Il richiamo vocalmente complesso delle vulturine viene usato per comunicare agli altri membri del gruppo situazioni di pericolo o l’avvenuto ritrovamento di cibo, mediante l’emissione ripetuta di un suono trascritto spesso come chink-chink-chink […]

Portatrici di vesti imperiali, al punto d’essere state definite in passato anche faraone reali (con un pleonasmo dalle proporzioni appropriatamente bibliche) le vulturine dell’Africa Orientale hanno a lungo costituito una delle sue caratteristiche faunistiche più affascinanti, al punto da togliere spazio nel resoconto e la trattazione redatta dalle spedizioni scientifiche e militari partite dall’Europa per giungere in mezzo, tra gli altri, anche ai più grandi carnivori della savana. Ed in tal modo rappresentando il tramite, se vogliamo, tra i canoni esteriori di due continenti formalmente distinti, ma egualmente capaci di riconoscere l’estemporaneo valore di un magnifico aspetto.
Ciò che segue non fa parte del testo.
(* ===== verification/ServiceSpec.v ===== *)
(** * What handlers may rely on

    The weakest precondition of a handler against the specification of the
    database: whatever the other goroutines do, whatever answers the
    specification allows, the handler ends and its result satisfies a
    postcondition.  A handler that is correct against the specification is
    correct on the running database ([wp_adequate]). *)

From S2P Require Import Float64 Bloom BlockCache Wal MemTableClaims.
From S2P Require Export Service DbSimWorkers.

(** ** The size of the map *)

Lemma read_at_elem hist key q v : read_at hist key q = Some v -> key ∈ Key <$> hist.
Proof.
  unfold read_at. destruct (newest key q hist) as [r|] eqn:E; [| done]. intros _.
  apply newest_Some in E as (Hin & [Hk _] & _). apply list_elem_of_fmap. by exists r.
Qed.

Lemma sim_size {lz : LZ4Codec} {C : Type} `{!Cache C} Hash128 fuel lim opts (s : sys C) a g :
  sim Hash128 fuel lim opts s a g -> (size (a_map a) <= length (g_hist g))%nat.
Proof.
  intros Hs. rewrite <- (size_dom (D := gset bytes)). transitivity (size (list_to_set (Key <$> g_hist g) : gset bytes)).
  - apply subseteq_size. intros key [v Hv]%elem_of_dom. rewrite elem_of_list_to_set. rewrite <- (sim_map _ _ _ _ _ _ _ Hs) in Hv.
    by eapply read_at_elem.
  - rewrite <- (length_fmap Key (g_hist g)). generalize (Key <$> g_hist g). intros l. induction l as [|x l IH]; [by rewrite list_to_set_nil, size_empty |].
    rewrite list_to_set_cons. simpl. rewrite size_union_alt, size_singleton, size_difference_alt. lia.
Qed.

(** ** The weakest precondition *)

Section wp.
Context (lim : LimitsOptions) (fuel : nat) (w : nat -> moment).

(** [Q] is about the result, what was sent, and the database afterwards.  The
    map always has fewer entries than the fuel. *)
Fixpoint wp {A} (i : nat) (own : list nat) (p : prog A) (a : astate) (Q : A -> list (bytes * bytes) -> astate -> Prop) : Prop :=
  match p with
  | Ret x => Q x [] a
  | Call ev k =>
      forall outs a1 out a2, allowed_run lim (bystanders own (w i)) a outs a1 -> (size (a_map a1) < fuel)%nat ->
        allowed lim (ev (m_env (w i))) a1 out a2 -> wp (S i) (given out own) (k out) a2 Q
  | Ask k => wp (S i) own (k (m_ctx (w i))) a Q
  | Send entry k =>
      if m_sent (w i) then wp (S i) own (k true) a (fun x sent => Q x (entry :: sent)) else wp (S i) own (k false) a Q
  | Stuck => False
  end.

Lemma wp_mono {A} i own (p : prog A) a (Q Q' : A -> list (bytes * bytes) -> astate -> Prop) :
  (forall x sent a', Q x sent a' -> Q' x sent a') -> wp i own p a Q -> wp i own p a Q'.
Proof.
  revert i own a Q Q'. induction p as [x | ev k IH | k IH | entry k IH |]; intros i own a Q Q' HQ H; cbn [wp] in *; eauto.
  destruct (m_sent (w i)); eapply IH; try exact H; eauto.
Qed.

Lemma wp_bind {A B} i own (p : prog A) (f : A -> prog B) a (Q : B -> list (bytes * bytes) -> astate -> Prop) :
  wp i own p a (fun x sent a' => forall j own', wp j own' (f x) a' (fun y sent' => Q y (sent ++ sent'))) -> wp i own (prog_bind p f) a Q.
Proof.
  revert i own a Q. induction p as [x | ev k IH | k IH | entry k IH |]; intros i own a Q H; cbn [wp prog_bind] in *; eauto.
  destruct (m_sent (w i)); by apply IH.
Qed.

End wp.

(** ** Adequacy *)

Section adequacy.
Context {lz : LZ4Codec} {laws : LZ4Laws} {C : Type} `{!Cache C}.
Context (Hash128 : bytes -> Z * Z) (math_Log : float64 -> float64) (conv : float64 -> Z) (fuel : nat).
Context (lim : LimitsOptions) (opts : WriteOptions) (n : Z).
Context (Hsizing : sizing_fits math_Log conv n opts).
Context (w : nat -> moment).
Local Abbreviation sys := (sys C).
Local Abbreviation sim := (sim Hash128 fuel lim opts).
Local Abbreviation interp := (interp Hash128 math_Log conv fuel w).
Local Abbreviation trace := (trace Hash128 math_Log conv fuel w).

Lemma wp_adequate {A} i own (p : prog A) (s : sys) a g (Q : A -> list (bytes * bytes) -> astate -> Prop) :
  sim s a g -> fits_trace fuel n (g_hist g) (trace i own p s) -> tame Hash128 math_Log conv fuel (trace i own p s) s = true ->
  wp lim fuel w i own p a Q ->
  exists x sent s' a' g', interp i own p s = Some (x, sent, s') /\ sim s' a' g' /\ Q x sent a'.
Proof.
  revert i own s a g Q. induction p as [x | ev k IH | k IH | entry k IH |]; intros i own s a g Q Hs Hf Ht Hwp; cbn [wp Service.trace Service.interp] in *.
  - by exists x, [], s, a, g.
  - rewrite <- app_assoc in Hf, Ht.
    destruct (run_sim_app Hash128 math_Log conv fuel lim opts n Hsizing _ _ s a g Hs Hf Ht) as (outs & s1 & a1 & g1 & E1 & Ha1 & Hs1 & Hf1 & Ht1).
    rewrite E1 in Hf1, Ht1 |- *. cbn [mbind option_bind app] in *. destruct (fits_trace_now _ _ _ _ Hf1) as (_ & _ & Hlen). pose proof (sim_size _ _ _ _ _ _ _ Hs1).
    destruct (tame_step Hash128 math_Log conv fuel lim opts n Hsizing _ _ s1 a1 g1 Hs1 Hf1 Ht1) as (out & s2 & a2 & g2 & E2 & Ha2 & Hs2 & _ & Hf2 & Ht2).
    rewrite E2 in Hf2, Ht2 |- *. cbn [mbind option_bind]. eapply IH; try done. eapply Hwp; try done. lia.
  - by eapply IH.
  - destruct (m_sent (w i)); [| by eapply IH].
    destruct (IH true (S i) own s a g _ Hs Hf Ht Hwp) as (x & sent & s' & a' & g' & -> & Hs' & HQ). by exists x, (entry :: sent), s', a', g'.
  - done.
Qed.

End adequacy.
E il gusto particolarmente inconfondibile di un particolare tipo di carne che nonostante tutto, continua in molti contesti ad occupare uno spazio di primo piano nella scelta operativa dei cacciatori. Poiché non c’è nulla che possa fermare la nostra grande fame, tranne la percezione più o meno motivata di rarità e prossimità all’estinzione. E l’Acryllium, per sua fortuna, è ben lontana dal doversene preoccupare. Per il momento?

Gli stormi di vulturine si spingono spesso sulle strade africane benché la bassa percorribilità motoristica nei loro territori d’appartenenza, oltre alla taglia imponente, ne facciano delle vittime infrequenti d’eventuali incidenti.